Bob Stoops' Top Five Letdowns: Five Reasons To Doubt The OU Sooners Tonight
From everything I have watched this year, my eyes tell me OU is going to win the National Championship game tonight. Both teams' résumés look a lot more questionable after the bowl games. However, OU has more Top 25 wins and the Tech game that so many SEC fans are using as evidence. Well, Ole Miss did make Tech look like a WAC team, but OU made them look like a JUCO team the way they laid it on them.
With coach Bob Stoops' recent history, I just cannot be very confident about their chances. So I have decided to look at his top five letdowns, and really, to be fair, the top five covers almost all of them. Yeah, he has lost more than five, but really only about 5-8 can be blamed on bad coaching—but some of it was real bad coaching.

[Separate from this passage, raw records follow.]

Lemma health_no_v3 u : health_path (Path u) → v3ProduceTargetFromPath u = None.
Proof.
  intros Hp. unfold v3ProduceTargetFromPath.
  destruct (Split _ _) as [|s0 [|s1 [|s2 [|s3 [|s4 [|s5 [|]]]]]]] eqn:Es; try done.
  destruct (String.eqb_spec s0 "v3") as [->|]; [|done]. exfalso.
  apply Split_head in Es as [t Es]. pose proof (unescape_EscapedPath u) as Hu.
  assert (∃ t, EscapedPath u = String "v" t ∨ EscapedPath u = String "/" (String "v" t))
    as [t' [E|E]].
  { exists t. revert Es. unfold TrimPrefix. destruct (HasPrefix (EscapedPath u) "/") eqn:E; [|auto].
    apply HasPrefix_iff in E as [t' ->]. rewrite sdrop_app. intros ->. by right. }
  all: rewrite E in Hu; cbn in Hu; destruct (unescape t'); [|done]; injection Hu as Hu;
    destruct Hp as [Hp|Hp]; by rewrite Hp in Hu.
Qed.

(** What a request is served by matches its escaped path. *)
Lemma longest_elem best l p : longest best l = Some p → best = Some p ∨ p ∈ l.
Proof.
  revert best. induction l as [|q l IH]; intros best; cbn [longest]; [by left|].
  intros [E|?]%IH; [|right; by constructor].
  destruct best as [b|]; [destruct (longer q b)|]; injection E as ->; auto; right; constructor.
Qed.

Lemma findHandler_serve table method u e : findHandler table method u = Serve e →
  ∃ pat, (pat, e) ∈ table ∧ pattern_matches pat (EscapedPath u) = true.
Proof.
  unfold findHandler. destruct (add_slash _ _ _); [done|].
  assert (∀ path, match mux_match table path with Some (_, e) => Serve e | None => NotFound end =
    Serve e → ∃ pat, (pat, e) ∈ table ∧ pattern_matches pat path = true) as Hm.
  { intros path. unfold mux_match. destruct (longest _ _) as [[pat e']|] eqn:El; [|done].
    intros [= ->]. apply longest_elem in El as [?|Hl]; [done|].
    apply list_elem_of_filter in Hl as [Hl Ht]. eauto. }
  destruct (String.eqb method "CONNECT"); cbn [negb andb]; [apply Hm|].
  destruct (String.eqb_spec (cleanPath (EscapedPath u)) (EscapedPath u)) as [->|]; [|done].
  apply Hm.
Qed.
(* ===== verification/GaugeFacts.v ===== *)
(** * What the gauges of the proxy show

    The metrics page reads the admission controller and the Kafka client through
    the functions [run] hands over; together with the invariant of the producer
    this says what an operator sees there. *)

From S2P Require Import Prelude.
From S2P Require Import GoStrings.
From S2P Require Import Producer.
From S2P Require Import Admission.
From S2P Require Import Franz.
From S2P Require Import Metrics.
From S2P Require Import ProduceSteps.
From S2P Require Import ProduceSafety.
From S2P Require Import ProduceCorrect.
From S2P Require Import Main.
Local Open Scope Z_scope.

(** Before [run] has connected them the gauges show zeros. *)
Lemma unwired_gauges {S} (g : gauge) m (s : S) : g ≠ GOutstanding →
  Forall (λ v, v.1 = 0) (observe g m no_snapshots s).
Proof. intros Hg. destruct g; [done|..]; by repeat constructor. Qed.

(** C29: the gauges tell the truth: whenever the page is scraped, between any
    two steps of any number of concurrent [Produce] calls, callbacks and
    cancellations, the admission gauges show exactly the records and bytes of
    the requests that hold a reservation at that moment, below the configured
    limits, which they show next to them; the buffer gauges show the client's
    own counters. *)
Theorem gauges_truthful {C : Type} (records bytes : C → Z) E mr mb s (client : C) m :
  0 < mr < 2 ^ 62 → 0 < mb < 2 ^ 62 → reachable E mr mb s →
  let scrape g := observe g m (wired_snapshots records bytes) (s_admit s, client) in
  scrape GAdmissionRecords = [(zsum held_records (s_reqs s), "used"); (mr, "limit")] ∧
  scrape GAdmissionBytes = [(zsum held_bytes (s_reqs s), "used"); (mb, "limit")] ∧
  0 <= zsum held_records (s_reqs s) <= mr ∧ 0 <= zsum held_bytes (s_reqs s) <= mb ∧
  scrape GBufferedRecords = [(records client, "")] ∧
  scrape GBufferedBytes = [(bytes client, "")].
Proof.
  intros Hmr Hmb Hr. apply (reachable_inv E mr mb Hmr Hmb) in Hr as [Hp Hall Hu Hub Hwf [H1 H2]].
  destruct Hwf. cbv zeta. cbn. rewrite Hu, Hub, H1, H2 in *. split_and!; try done; lia.
Qed.

Lemma gauges_truthful_witness :
  observe GAdmissionRecords zero_Metrics (wired_snapshots (λ n, n) (λ n, n)) (s_admit sample_end, 7) =
    [(zsum held_records (s_reqs sample_end), "used"); (10, "limit")] ∧
  observe GBufferedRecords zero_Metrics (wired_snapshots (λ n, n) (λ n, n)) (s_admit sample_end, 7) =
    [(7, "")].
Proof.
  destruct (gauges_truthful (λ n : Z, n) (λ n, n) client_closed 10 100 sample_end 7 zero_Metrics)
    as (H1&_&_&_&H2&_); [lia|lia|apply sample_reachable|].
  split; [exact H1|exact H2].
Defined.
(* ===== verification/FlagFacts.v ===== *)
(** * What a command line can say

    The numbers and durations package flag accepts are in the range of their
    types, and what every [Set] of a set of flags keeps, [Parse] keeps. *)

From S2P Require Import Prelude.
From S2P Require Import GoStrings.
From S2P Require Import Strconv.
From S2P Require Import GoErrors.
From S2P Require Import GoFloat.
From S2P Require Import Flag.

Local Open Scope Z_scope.

(** ** Integers *)

Lemma digit_val_nonneg c : 0 <= digit_val c.
Proof.
  unfold digit_val, is_digit. pose proof (bval_range c). repeat split_if; zbool; lia.
Qed.

Lemma scan_uint_nonneg base n s m : 0 <= base → 0 <= n → scan_uint base n s = inr m → 0 <= m.
Proof.
  intros Hb. revert n. induction s as [|c s IH]; simpl; intros n Hn H; [congruence|].
  pose proof (digit_val_nonneg c).
  destruct (Ascii.eqb c "_"); [by apply IH in H|].
  do 2 (split_if_in H; [done|]). apply IH in H; [done|nia].
Qed.

Lemma int_base_nonneg s : 0 <= (int_base s).1.1.
Proof. destruct s as [|z [|x [|y t]]]; simpl; repeat split_if; simpl; lia. Qed.

Lemma ParseInt_0_range s n : ParseInt_0 64 s = inr n → in_i64 n.
Proof.
  unfold ParseInt_0, in_i64. destruct (String.eqb s ""); [done|].
  destruct (take_sign s) as [neg digits]. unfold ParseUint_0.
  destruct (String.eqb digits ""); [done|].
  pose proof (int_base_nonneg digits) as Hb.
  destruct (int_base digits) as [[base prefixed] ds]. simpl in Hb.
  destruct (scan_uint base 0 ds) as [|m] eqn:E; [done|].
  apply scan_uint_nonneg in E; [|lia..].
  destruct (Contains digits "_" && _)%bool; [done|]. change (2 ^ (64 - 1)) with (2 ^ 63).
  destruct neg; (split_if; [done|]); zbool; intros [= <-]; lia.
Qed.

(** ** Durations

    The fraction of a part is a float without a minus sign. *)

Definition unsigned (f : float64) : Prop :=
  match f with
  | S754_finite s _ _ | S754_infinity s | S754_zero s => s = false
  | S754_nan => True
  end.

Lemma unsigned_round prec emax m e l : unsigned (binary_round_aux prec emax false m e l).
Proof.
  unfold binary_round_aux.
  repeat case_match; done.
Qed.

Lemma unsigned_of_Z z : 0 <= z → unsigned (f64_of_Z z).
Proof.
  destruct z as [|p|p]; intros Hz; [done| |lia]. unfold f64_of_Z, binary_normalize, binary_round.
  destruct (shl_align _ _ _). apply unsigned_round.
Qed.

Lemma unsigned_mul f g : unsigned f → unsigned g → unsigned (f64_mul f g).
Proof.
  destruct f, g; simpl; try done; intros -> ->; try done. apply unsigned_round.
Qed.

Lemma unsigned_div f g : unsigned f → unsigned g → unsigned (f64_div f g).
Proof.
  destruct f as [| | |s m e], g as [| | |s' m' e']; simpl; try done; intros -> ->; try done.
  change (unsigned (let '(mz, ez, lz) := SFdiv_core_binary 53 1024 (Z.pos m) e (Z.pos m') e' in
                    binary_round_aux 53 1024 (xorb false false) mz ez lz)).
  destruct (SFdiv_core_binary _ _ _ _ _ _) as [[mz ez] lz]. apply unsigned_round.
Qed.

Lemma unsigned_trunc f : unsigned f → 0 <= f64_trunc f.
Proof.
  destruct f as [| | |s m e]; simpl; try done. intros ->. split_if; zbool.
  - apply Z.mul_nonneg_nonneg; [lia|]. apply Z.pow_nonneg. lia.
  - apply Z.div_pos; [lia|]. apply Z.pow_pos_nonneg; lia.
Qed.

Lemma leadingInt_nonneg x s v rest : 0 <= x → leadingInt x s = Some (v, rest) → 0 <= v.
Proof.
  revert x. induction s as [|c s IH]; simpl; intros x Hx H; [by injection H as [= <- _]|].
  destruct (is_digit c) eqn:Hc; [|by injection H as [= <- _]].
  do 2 (split_if_in H; [done|]). apply IH in H; [done|].
  unfold is_digit in Hc. zbool. lia.
Qed.

Lemma leadingFraction_nonneg x scale o s f scale' rest : 0 <= x → 0 <= scale →
  leadingFraction x scale o s = (f, scale', rest) → 0 <= f ∧ 0 <= scale'.
Proof.
  revert x scale o. induction s as [|c s IH]; simpl; intros x scale o Hx Hs H.
  { by injection H as [= <- <- _]. }
  destruct (is_digit c) eqn:Hc; [|by injection H as [= <- <- _]].
  unfold is_digit in Hc. zbool.
  repeat (split_if_in H); apply IH in H; try done; lia.
Qed.

Lemma unit_ns_pos u unit : unit_ns u = Some unit → 0 < unit.
Proof. unfold unit_ns. intros H. repeat (split_if_in H); by simplify_eq. Qed.

Lemma duration_part_nonneg s v rest : duration_part s = Some (v, rest) → 0 <= v.
Proof.
  unfold duration_part. destruct s as [|c s']; [done|]. intros H.
  split_if_in H; [done|]. destruct (leadingInt _ _) as [[n s1]|] eqn:E1; [|done].
  apply leadingInt_nonneg in E1; [|done]. cbv zeta in H.
  match type of H with
  | context [match ?x with pair _ _ => _ end] => remember x as fr eqn:E2
  end.
  destruct fr as [[[f scale] s2] post].
  assert (0 <= f ∧ 0 <= scale) as [Hf Hscale].
  { destruct s1 as [|d s1']; [by injection E2 as -> ->|].
    split_if_in E2; [|by injection E2 as -> ->].
    destruct (leadingFraction _ _ _ _) as [[f' scale'] s2'] eqn:E3.
    injection E2 as -> -> _ _. by eapply leadingFraction_nonneg; [| |exact E3]. }
  split_if_in H; [done|]. destruct (take_unit s2) as [u rest'].
  destruct (unit_ns u) as [unit|] eqn:Eu; [|done]. apply unit_ns_pos in Eu.
  split_if_in H; [done|].
  assert (0 <= f64_trunc (f64_mul (f64_of_Z f) (f64_div (f64_of_Z unit) (f64_of_Z scale)))) as Ht.
  { apply unsigned_trunc, unsigned_mul; [by apply unsigned_of_Z|].
    apply unsigned_div; apply unsigned_of_Z; lia. }
  destruct (0 <? f); (split_if_in H; [done|]); injection H as [= <- _]; nia.
Qed.

Lemma duration_parts_nonneg fuel d s d' : 0 <= d → duration_parts fuel d s = Some d' → 0 <= d' ∧ (d <= 2 ^ 63 → d' <= 2 ^ 63).
Proof.
  revert d s. induction fuel as [|fuel IH]; intros d s Hd H.
  { destruct s; simpl in H; [by injection H as [= <-]|done]. }
  destruct s as [|c s]; cbn [duration_parts] in H; [by injection H as [= <-]|].
  destruct (duration_part _) as [[v rest]|] eqn:E; [|done].
  apply duration_part_nonneg in E. split_if_in H; [done|]. zbool.
  apply IH in H; [|lia]. split; [by destruct H|]. intros _. apply H. lia.
Qed.

Lemma ParseDuration_range s d : ParseDuration s = Some d → in_i64 d.
Proof.
  unfold ParseDuration, in_i64. destruct (take_sign s) as [neg s1].
  split_if; [by intros [= <-]|]. split_if; [done|].
  destruct (duration_parts _ _ _) as [n|] eqn:E; [|done].
  apply duration_parts_nonneg in E as [Hn Hm]; [|done]. specialize (Hm ltac:(lia)).
  destruct neg; [intros [= <-]; lia|]. split_if; [done|]. zbool. intros [= <-]. lia.
Qed.

(** ** What parsing keeps *)

(** The cases of [H : fl_Set fl v g = Ok g'] for the kinds of flags, with what is
    known of the value. *)
Ltac set_cases H :=
  lazymatch type of H with
  | context [ParseInt_0 64 ?v] =>
      let E := fresh "E" in destruct (ParseInt_0 64 v) eqn:E; [done|]; apply ParseInt_0_range in E
  | context [ParseDuration ?v] =>
      let E := fresh "E" in destruct (ParseDuration v) eqn:E; [|done]; apply ParseDuration_range in E
  | context [parse_float ?v] => let E := fresh "E" in destruct (parse_float v) eqn:E; [done|]
  | context [ParseBool ?v] => let E := fresh "E" in destruct (ParseBool v) eqn:E; [|done]
  | _ => idtac
  end.

Section invariant.
Context {F : Type} (formal : list (flag F)) (I : F → Prop).

Lemma Parse_invariant args f f' rest :
  Forall (λ fl, ∀ v g g', fl_Set fl v g = Ok g' → I g → I g') formal →
  Parse formal args f = Ok (f', rest) → I f → I f'.
Proof.
  rewrite Forall_forall. intros Hall. remember (length args) as n eqn:En.
  revert args f En. induction (lt_wf n) as [n _ IH]. intros args f En H Hf.
  destruct args as [|s args]; cbn [Parse length] in *; [by simplify_eq|].
  destruct (read_argument s) as [| | |name value]; simplify_eq; try done.
  destruct (find_flag formal name) as [fl|] eqn:Efl; [|by repeat split_if_in H].
  apply find_some in Efl as [Hin%list_elem_of_In _].
  assert (∀ v g g', set_flag fl v g = Ok g' → I g → I g') as Hset.
  { unfold set_flag. intros v g g' Hg. destruct (fl_Set _ _ _) eqn:E; simplify_eq.
    by eapply Hall. }
  destruct value as [v|]; [|destruct args as [|v args']].
  - destruct (set_flag _ _ _) as [g|] eqn:E; [|done]. eapply IH; [|done..|by eapply Hset]. lia.
  - destruct (fl_bool fl); [|done]. destruct (set_flag _ _ _) as [g|] eqn:E; [|done].
    eapply IH; [|done..|by eapply Hset]. simpl. lia.
  - destruct (fl_bool fl); (destruct (set_flag _ _ _) as [g|] eqn:E; [|done]);
      (eapply IH; [|done..|by eapply Hset]; simpl in *; lia).
Qed.
End invariant.
(* ===== verification/SoakFacts.v ===== *)
(** * Correctness of cmd/soak-produce

    What the driver counts is what the proxy reported, what it sends the proxy
    accepts, and its verdict does not depend on the order in which concurrent
    answers arrive. *)

From stdpp Require Import sorting.
From S2P Require Import Prelude.
From S2P Require Import GoStrings.
From S2P Require Import Strconv.
From S2P Require Import GoErrors.
From S2P Require Import Json.
From S2P Require Import JsonFacts.
From S2P Require Import Base64.
From S2P Require Import JsonText.
From S2P Require Import Mime.
From S2P Require Import GoFloat.
From S2P Require Import Producer.
From S2P Require Import Media.
From S2P Require Import Types.
From S2P Require Import TypesFacts.
From S2P Require Import TypesText.
From S2P Require Import GoFmt.
From S2P Require Import Main.
From S2P Require Import Soak.
Local Open Scope Z_scope.

(** ** Counting the proxy's answers *)

(** What the driver reads of an offset object. *)
Definition seen_offset (r : Result) : Soak.produceOffset :=
  if resultFailed r
  then {| ErrorCode := Some (default confluentKafkaRecordErrorCode (res_ErrorCode r));
          OffsetError := Some (error_text r) |}
  else zero_produceOffset.

Lemma decode_seen_offset cx cx' r sv :
  result_ok r →
  decode_struct (Soak.offset_field cx) "main.produceOffset" cx' zero_produceOffset
    (Json (offset_text r) (offset_val r)) sv = (inr (seen_offset r), sv).
Proof.
  intros (_&_&Hc&_). unfold decode_struct, offset_val, seen_offset. cbn [jval].
  destruct (resultFailed r); cbn [decode_members]; unfold Soak.offset_field; unfold dbind; simpl.
  - rewrite decode_Itoa; [done|].
    destruct (res_ErrorCode r); [done|]. vm_compute. by split.
  - done.
Qed.

Lemma Unmarshal_seen results meta :
  Forall result_ok results →
  Soak.Unmarshal_response (appendProduceResponse results meta) = Ok (fresh (seen_offset <$> results)).
Proof.
  intros Hr. unfold Soak.Unmarshal_response, Unmarshal.
  rewrite appendProduceResponse_text.
  rewrite (reads_parse_space _ _ _ nl (response_reads _ _ Hr)) by done.
  unfold decode_struct at 1. cbn [jval decode_members]. unfold Soak.response_field at 1.
  unfold dbind at 1. simpl.
  change {| elems := None; spare := [] |} with (Build_gslice (A := Soak.produceOffset) None []).
  rewrite (decode_slice_map _ _ _ _ (λ r, Json (offset_text r) (offset_val r)) seen_offset).
  - done.
  - eapply Forall_impl; [exact Hr|]. intros r Hr' sv. by apply decode_seen_offset.
Qed.

Lemma seen_failed r : offset_failed (seen_offset r) = resultFailed r.
Proof. unfold seen_offset. by destruct (resultFailed r). Qed.

Lemma failure_reason_nonempty o : offset_failed o = true → recordFailureReason o ≠ "".
Proof.
  unfold offset_failed, recordFailureReason. destruct (ErrorCode o); [done|].
  destruct (OffsetError o); [|done]. by destruct (String.eqb _ _).
Qed.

Stoops' mantra all year has been that despite the recent failures, this is a different team, which is true. But one factor remains the same, and that factor is Bob Stoops. He remains the same coach that had got burned, outcoached, and outsmarted in his biggest games of the past six years.
Now, I am an OU fan and a huge supporter of Stoops. I will not be one of the fans calling for his head if we get another disappointment tonight. Actually, I will argue with anyone that will listen why we should keep him. Yet fair is fair, and as much of a man crush as I may have on him, he has disappointed the fans a lot since November 2003.
So here is the list, love it, hate it, or leave it.
Number Five: 2008 Fiesta Bowl against West Virginia 48-28
This was the hardest one to come up with. I grappled with this and recruiting Rhett Bomar. But Bomar could have happened to any coach, and it may have been a blessing in disguise. With Bomar getting kicked off the team, it opened the way for Stoops to land Sam Bradford. Sam was considering Texas Tech before being offered by Bob Stoops.
Now, on to the game. There were not too many specific plays you can look at, but the team was unprepared to play in this game. Not spying Patrick White every play and using inside linebackers on some of the spy plays is just laughable.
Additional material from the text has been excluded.